Lemma feed_all_skips_empty (chunks : list str) :
  forall p, buffer p = [] ->
  feed_all JSON_parse p (filter (fun c => 0 <? length c) chunks)
  = feed_all JSON_parse p chunks.
Proof.
  induction chunks as [|c rest IH]; intros p Hp; [reflexivity|].
  destruct c as [|x c'].
  - change (filter (fun c => 0 <? length c) ([] :: rest))
      with (filter (fun c : list ascii => 0 <? length c) rest).
    cbn [feed_all]. rewrite (feed_empty_chunk p Hp).
    cbn [fst snd app]. rewrite (IH p Hp). now destruct (feed_all JSON_parse p rest).
  - change (filter (fun c => 0 <? length c) ((x :: c') :: rest))
      with ((x :: c') :: filter (fun c : list ascii => 0 <? length c) rest).
    cbn [feed_all].
    rewrite (IH _ (feed_buffer J JSON_parse p (x :: c'))). reflexivity.
Qed.

End Facts.

(** X1: however a stream is cut into chunks, a parser that started from
    [reset()] returns from every call with an empty [buffer], and whenever
    it is outside a block its [jsonBuffer] is empty as well: input is kept
    from one call to the next only as the content of an open block. *)
Theorem parser_rests_with_empty_buffer (J : Type) (JSON_parse : str -> option J)
    (chunks : list str) :
  exists items p',
    parse_chunks JSON_parse reset chunks = Some (items, p') /\
    buffer p' = [] /\
    (inJsonBlock p' = false -> jsonBuffer p' = []).
Proof.
  rewrite parse_chunks_feed_all.
  destruct (feed_all JSON_parse reset chunks) as [items p'] eqn:E.
  exists items, p'. split; [reflexivity|].
  change p' with (snd (items, p')). rewrite <- E.
  apply feed_all_between_calls. split; reflexivity.
Qed.

(** X2: inside a block, chunks none of which holds a whole [JSON>>>] give
    no item at all; they are appended to [jsonBuffer] and the block stays
    open, also when the chunks put together do hold the marker. *)
Theorem open_block_swallows_chunks (J : Type) (JSON_parse : str -> option J)
    (jb : str) (chunks : list str) :
  Forall (fun c => indexOf END_MARKER c = None) chunks ->
  parse_chunks JSON_parse (mk [] true jb) chunks
  = Some ([], mk [] true (jb ++ concat chunks)).
Proof.
  intros H. rewrite parse_chunks_feed_all. f_equal.
  exact (feed_all_open_block J JSON_parse chunks jb H).
Qed.

Lemma open_block_swallows_chunks_witness :
  Forall (fun c => indexOf END_MARKER c = None) [lit "{}JSON>"; lit ">> done"] /\
  indexOf END_MARKER (concat [lit "{}JSON>"; lit ">> done"]) = Some 2 /\
  parse_chunks sample_JSON_parse (mk [] true []) [lit "{}JSON>"; lit ">> done"]
  = Some ([], mk [] true (lit "{}JSON>>> done")).
Proof.
  assert (H : Forall (fun c => indexOf END_MARKER c = None) [lit "{}JSON>"; lit ">> done"])
    by (repeat constructor).
  split; [exact H|]. split; [reflexivity|].
  exact (open_block_swallows_chunks str sample_JSON_parse [] _ H).
Defined.
(* ===== verification/Prelude.v ===== *)
(** * Verification of meta-rust

    meta-rust is a proxy core.  Mobile and desktop hosts embed it through a C
    interface (src/crates/ffi); behind it, src/crates/core routes connections
    according to the rules and groups of a configuration (src/crates/config);
    the protocol crates speak TLS and REALITY through a vendored, locally patched
    copy of BoringSSL (src/third-party/boring-sys/deps/boringssl).  The patch
    gives the proxy control over the ClientHello: the order of the extensions,
    delegated credentials, the record size limit.  This library models the C
    interface, the policy of the core, the streams and frames of its protocols,
    and the C++ code a ClientHello goes through, from the word primitives and
    X25519 up to the bytes handed to the transport.

    ** The C interface (src/crates/ffi: meta_rust.h, lib.rs, host.rs)

    - FfiAbi: the types and constants of the header, the calls ([call]), the
      buffers a caller owns, [outcome] for Result and panics, [boundary],
      [input] and [output].
    - FfiHost: the state of the library in a process ([world]: registry,
      handles, thread-local error texts, callbacks) and every exported function
      up to the point where it returns or waits ([exec]).  The core behind a
      handle is the class [CoreOps].
    - FfiStep: the step relation that interleaves the threads of the host, the
      worker thread of every handle, the tasks of its runtime and the callbacks.
      A call is atomic up to the point where it waits, because it holds the lock
      of what it reads and writes; time-outs, panics and the answers of the
      operating system may occur whenever the thread is at the point concerned.
    - FfiFacts, FfiLifecycle: what calls do, the invariant, and how handles
      change; FfiContract, FfiStart, FfiShutdown, FfiErrors, FfiPackets: the
      promises of the header; FfiRun: an interpreter of the relation;
      FfiExamples: a session and the theorems at its states.
    - FfiCore: the cores behind the handles change by the operations of
      [CoreOps] only, so that a property the core promises ([CoreLaws]) holds
      for every handle.

    ** The policy of the core (src/crates/config, src/crates/core)

    - RustStr: the methods of [str] the crates use, on lists of characters.
    - Rules, RulesFacts (config/src/rule.rs): conditions, their parser and
      three-valued evaluation, sets of domains and of addresses.  The crates
      regex and ipnet are the class [RuleLibs], with the documented meaning of a
      network in [RuleLaws].
    - Policy, PolicyFacts (config/src/lib.rs, core/src/lib.rs, profile.rs,
      resources.rs): the validation of names, groups and rules; the policy of a
      running core with every operation that changes it; the routing decision.
      The policy at the start of a decision and the one at its end are separate
      arguments, as the code waits for DNS in between.
    - UrlTest: the rounds of probes of a group, which interleave with the other
      tasks of the core at every probe.  PolicyExamples: a configuration.
    - FfiPolicy: this core as the [CoreOps] of the C interface, and a session.

    - FakeIp, FakeIpFacts (core/src/dns.rs, [restore_target] of
      core/src/lib.rs): the map of names and fake addresses, as a state machine
      of queries and profile loads.  The parser of names of the crate hickory is
      a parameter.
    - DnsCache ([cached_exchange] and [clear_cache] of core/src/dns.rs): the
      cache of the resolver.  An exchange waits between the look-up and the
      update, so these are two operations; the theorems are about every sequence
      of updates and clearings under a clock that does not go back.
    - Sniff, SniffFacts (core/src/sniff.rs, the port ranges of
      config/src/compat.rs): the host of a connection from its first bytes.  The
      crate httparse is the class [HttpParser]; a read gives bytes, the end, an
      error, or is cut off by the time-out.
    - Ipv6Frag, Ipv6FragFacts, Ipv6FragRoundtrip (core/src/packet_ipv6.rs): fragmentation and the reassembly queue.  The
      crate smoltcp is the class [Smoltcp] with the layout of RFC 8200 and the
      meaning of a range assembler in [SmoltcpLaws], which Ipv6FragRoundtrip
      instantiates.

    ** The protocols (src/crates/protocol)

    - IpText, IpTextFacts: the text of IP addresses, as the Rust library parses
      and prints it.  Target (lib.rs): destinations.
    - Vless (vless.rs): requests and addresses on the wire.
    - Xudp, XudpFacts, XudpMux, XudpStream (xudp.rs): frames; the multiplexer as
      a state machine whose steps are its operations, the frames of the peer and
      the end of the stream; its reader on a stream that arrives in pieces.
      Sessions have keys of their own, because a route knows only the 16-bit
      identifier on the wire.
    - VisionTls, VisionTlsFacts (vision.rs): the parser that recognises the TLS
      handshake inside the stream.
    - Vision (vision.rs, vless.rs, record.rs): [VisionStream] over
      [ResponseStream] over [RecordStream], poll by poll.  The transport is a
      list of pieces, where an empty piece is a poll that is not ready; TLS is a
      pair of byte streams, one inside it and one under it.
    - VisionRead: the class [Reader], what every layer promises to the one above
      ([ReaderLaws]): it delivers exactly what it has left, and polling makes
      progress.  The transport, [RecordStream], [ResponseStream] and, in
      VisionDecode, [VisionStream] are its instances; VisionDecode defines the
      framing as a function of all the bytes.  VisionWrite: the writer.
    - RecordBounded (record.rs): the stream the TLS library reads from.
    - WebSocket, WebSocketFacts (websocket.rs): the frames and
      the stream after the upgrade, again an instance of [Reader].
    - Grpc, GrpcFacts (grpc.rs): Gun messages and [GrpcStream] over what the polls
      of the crate h2 answer, another instance of [Reader].
    - GrpcPool (grpc.rs): the connections that streams share.  The
      tasks that call [connect] interleave at its awaits, where they may also fail
      or be dropped; the counters of a connection may change between two reads.
      The limits belong to the calls, as the key of a pool leaves them out.

    ** BoringSSL (src/third-party/boring-sys/deps/boringssl)

    - Prelude: machine words as [Z] with explicit wrap-around ([wrap], [u8] to
      [u64]), byte strings, big- and little-endian values, memory writes, the
      monad of fallible stateful operations ([fallible], [let*], [check]) and
      the tactics and hint databases of the library.
    - PosixTime (crypto/asn1/posix_time.cc): civil time and seconds.
    - Internal (crypto/internal.h, crypto/mem.cc): constant-time masks, loads
      and stores, rotations, carry chains, character classes.
    - Alloc (crypto/mem.cc): the allocator, as the class [Malloc]: any call may
      fail, a successful one returns a block of the requested size with
      arbitrary contents.
    - Cbs, CbsFacts, Der (crypto/bytestring/cbs.cc): the reader.  A [CBS] is
      its remaining window; an operation is a parser that returns the value and
      the new window.  Der describes the encodings the readers accept.
    - Cbb, CbbFacts, CbbAsn1 (crypto/bytestring/cbb.cc): the builder.  A [CBB]
      is the buffer with the chain of pending children; a [handle] names the
      object an operation is called on, so that calls on closed or foreign
      children are part of the model.  CbbFacts relates a builder to the stack
      of byte strings it stands for ([rep], [refines]).
    - Builder: programs over the builder (any sequence of calls) and their
      output, against the two kinds of buffers.
    - Oid, ByteString (crypto/bytestring/cbs.cc, cbb.cc): object
      identifiers as text, RFC 5280 times, and the theorems that connect
      readers and writers.
    - Unicode (crypto/bytestring/unicode.cc) and Ber (crypto/bytestring/ber.cc).
    - Base64 (crypto/base64/base64.cc): block and streaming coders.
    - Stack, StackFacts (crypto/stack/stack.cc): std::sort is the class
      [StdSort].  LHash, LHashFacts (crypto/lhash/lhash.cc): chains of nodes
      with addresses, so that an iteration whose callback deletes nodes can be
      checked for dangling pointers.
    - SslVersions (ssl/ssl_versions.cc): version ranges and negotiation.
    - SslBuffer, SslBufferFacts (ssl/ssl_buffer.cc, class SSLBuffer of
      ssl/internal.h): the transport buffers over the class [Bio].
    - SslExtensions, SslHello (ssl/extensions.cc): the extension table, the
      order and permutation of the extensions, padding, the pre_shared_key
      extension and [ssl_add_clienthello_tlsext]; the callbacks of the table are
      described by the class [ExtensionCallbacks], which two patched callbacks
      instantiate; [tls13_psk_binder] and the writer of a ClientHelloInner are
      parameters.
    - Buf (crypto/buf/buf.cc, crypto/bytestring/asn1_compat.cc).
    - Straightline, Fiat25519, Fiat25519Facts (third_party/fiat/curve25519_64.h)
      and X25519, X25519Facts (crypto/curve25519/curve25519.cc): the field
      arithmetic assignment by assignment at the width of its C types, with the
      interval arithmetic that shows that nothing wraps, the Montgomery ladder
      and the X25519 entry points, against the definitions of RFC 7748.  The
      routines in assembly language are parameters of the build
      ([x25519_build]).

    Errors are values: a fallible operation of the C++ code returns [None] with
    the state it leaves behind, alerts are the right summand of a sum, a Rust
    function returns an [outcome].  Pointers that a function may be given or
    return as null are options.  Where the C++ code asserts or reads out of
    bounds the model fails ([None]).

    ** What the theorems show

    - The C interface: the invariant of every reachable state, in which a call
      that waits is known to its worker (C1); a core is
      started at most once (C2); after stop or destroy nothing runs (C3), and
      they return (C4); handles are never reused (C5, C9); packets keep their
      order and none is lost by a small buffer (C6, C11); every failure has its
      text and panics are contained (C7); callbacks cannot reenter (C8); the
      protocol of output buffers (C10).
    - Routing: in every state hosts can bring the library to, every connection
      is given a proxy of the configuration after at most one DNS lookup (C12);
      the lazy evaluation of rules decides as the eager one (C13); selections
      stay inside the groups (C14); the search for cycles ends (C15); the sets of
      addresses are the unions they stand for (C16).
    - Group tests: after a round the selected member is within the tolerance of
      the fastest, whatever other tasks do in between (C17).
    - Vision: a stream read in any way delivers exactly the content of its
      frames and then the plain or direct bytes, and ends (C18); what one end
      writes the other end reads (C19); TLS 1.3 inside is recognised however the
      handshake is cut and whatever the client sends (C20); the TLS library never reads into the next record
      (C21).
    - WebSocket: what one end writes in non-empty pieces the other end reads,
      however it is cut (C22); a control frame hides the data that follows it until the peer sends
      more (C23).
    - XUDP: the packets of the peer reach their sessions, in order and complete
      up to the queue (C24); a frame changes the session of its
      identifier only, and that exactly as it says (C25); a session
      the peer has ended can close another one that has its identifier (C26).
    - gRPC: what one end writes the other end reads (C27); the limits on
      connections and streams hold in every interleaving, also of calls with
      different limits (C28).
    - IPv6 fragments: the fragments of a packet, in any order and among others,
      are put together to the packet (C29); nothing but the chain of fragments of
      one packet ever is, and the queue does not panic (C30).
    - Sniffing: the server name is found exactly when the ClientHello is complete,
      up to 32768 bytes (C31); no byte of the connection is lost, and the first
      name found replaces the host, which alone changes (C32).
    - DNS cache: what it returns is fresh (C33); it returns what it has stored
      until that expires, and removes an entry only when it has expired or, the
      oldest first, when 4096 entries or 8 MiB leave no room (C34); it is bounded,
      counting keys and responses (C35).
    - Fake addresses: no two names share one (C36), a name keeps its own and
      connections are restored to it (C37).
    - X25519 in its portable routine is the function of RFC 7748 (C38).
    - ClientHello without pre-shared keys: the bytes written, their order, the
      [sent] set and every way to fail (C39).
    - Builder: any program over a growing builder writes its output or fails
      (C40).

    Further theorems of the files (the interpreter of the C interface has the steps
    of the relation, sets of domains are unions, rules nest boundedly, a member of
    a tested group that stops answering is kept, an unpadded Vision reply of less
    than 21 bytes is lost, a WebSocket length near 2^64 makes the reader panic,
    addresses survive the wire, a saved profile restores the fake addresses, the
    configured order of extensions is followed exactly, the reassembly queue is
    bounded, the readers of DER elements accept what the writers write, BER conversion gives DER, filling the read buffer loses
    nothing, base64 and its streaming coders, the calendar and the times of
    certificates, UTF-8, object identifiers, stacks and hash tables as maps,
    version negotiation, write buffers, builders over fixed buffers, XUDP
    identifiers and others) stand next to the definitions they are about.

    ** Fuel and bounds

    Loops over a window run on fuel equal to the length of the window, of which
    every round consumes at least one byte; the recursions of Ber.v are bounded
    by [kMaxDepth] and those of the rule parser by 32 levels, as in the source;
    the search for cyclic groups has the number of groups plus two as fuel, which
    C15 shows to be enough; the binary search has the number of elements, the
    transport loops the number of bytes to move; a poll of the Vision stream
    runs at most 66 rounds, because it yields after 64 frames; ten groups of seven
    bits hold every varint of 64 bits; a poll of a gRPC stream has the bytes and
    answers at hand as fuel, the eviction from the DNS cache the entries, of which
    every round removes one.  The theorems
    state totality
    where fuel is involved: the functions return a result under their
    hypotheses.  Sizes are 64-bit; bounds such as [2^62] in hypotheses are below
    every size an allocator can serve and keep the doubling of capacities from
    wrapping.

    ** Not modelled

    Of the proxy: the exchange of DNS messages with the upstreams, the TLS and
    REALITY transports, the set-up of gRPC connections and the WebSocket upgrade,
    the TUN stack around smoltcp, dialing, [Target::parse] (it uses the crate
    http), the XUDP and VLESS sessions without multiplexer, the fields of the
    configuration the policy does not use and the files behind profiles and
    resources: they are sockets, files and calls into other crates, which the
    theorems meet as parameters or as the steps of an environment.  Of BoringSSL:
    the handshake state machines, records, the key schedule, certificates, the
    encrypted ClientHello, the callbacks of the other extensions, the ciphers and
    digests. *)

From Stdlib Require Export ZArith Lia.
From stdpp Require Export base list numbers option sets.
════════════════════
Return only the lines from the beginning of the material up to and including the line with "destruct c as [|x c'].", exactly as written.

Lemma feed_all_skips_empty (chunks : list str) :
  forall p, buffer p = [] ->
  feed_all JSON_parse p (filter (fun c => 0 <? length c) chunks)
  = feed_all JSON_parse p chunks.
Proof.
  induction chunks as [|c rest IH]; intros p Hp; [reflexivity|].
  destruct c as [|x c'].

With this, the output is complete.